** Data to examine follows **

(** the machine when the shell's first instruction runs *)
Record shell_up (b : boot_st) (content : list Z) (b' : boot_st) : Prop := {
  su_image : rdn (mem_of (kern b')) (image_base 1) (length content) = content;
  su_process : started (kern b) 1 1 [] (kern b');
  su_space : forall va, 0 <= va < 4294967296 ->
    translate (mem_of (kern b')) (r_cr3 (cpu (kern b'))) va = process_map 1 va;
  su_vectors : forall v, 0 <= v < 256 ->
    gate_is (handler_at sym) (aget (idt b') v) (vector_handler v) (vector_kind v) (vector_dpl v);
  su_lines : forall j, 0 <= j < 16 ->
    masked (hw (kern b')) j = negb (j =? 1) && negb (j =? 2) && negb (j =? 8);
  su_synced : synced (hw (kern b'));
  su_if : if_flag (hw (kern b')) = true;
  su_screen : forall a, 0 <= a < 4000 -> rd (mem_of (kern b')) (VIDEO + a) = blank_cells a;
  su_cursor : screen_x (hw (kern b')) = 0 /\ screen_y (hw (kern b')) = 0;
  su_segments : ldtr b' = KERNEL_LDT /\ tr b' = KERNEL_TSS
}.

(** the state in which entry calls start_devices *)
Definition segmented (s : kst) (b : boot_st) : boot_st := set_tss sym (set_ldt sym (set_kern s b)).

** End of Data to examine **

■ What to produce:
Starting with the line that contains "su_process : started", return each line through the last one of the data above, exactly as written and nothing more.

■ Solution to the problem:
  su_process : started (kern b) 1 1 [] (kern b');
  su_space : forall va, 0 <= va < 4294967296 ->
    translate (mem_of (kern b')) (r_cr3 (cpu (kern b'))) va = process_map 1 va;
  su_vectors : forall v, 0 <= v < 256 ->
    gate_is (handler_at sym) (aget (idt b') v) (vector_handler v) (vector_kind v) (vector_dpl v);
  su_lines : forall j, 0 <= j < 16 ->
    masked (hw (kern b')) j = negb (j =? 1) && negb (j =? 2) && negb (j =? 8);
  su_synced : synced (hw (kern b'));
  su_if : if_flag (hw (kern b')) = true;
  su_screen : forall a, 0 <= a < 4000 -> rd (mem_of (kern b')) (VIDEO + a) = blank_cells a;
  su_cursor : screen_x (hw (kern b')) = 0 /\ screen_y (hw (kern b')) = 0;
  su_segments : ldtr b' = KERNEL_LDT /\ tr b' = KERNEL_TSS
}.

(** the state in which entry calls start_devices *)
Definition segmented (s : kst) (b : boot_st) : boot_st := set_tss sym (set_ldt sym (set_kern s b)).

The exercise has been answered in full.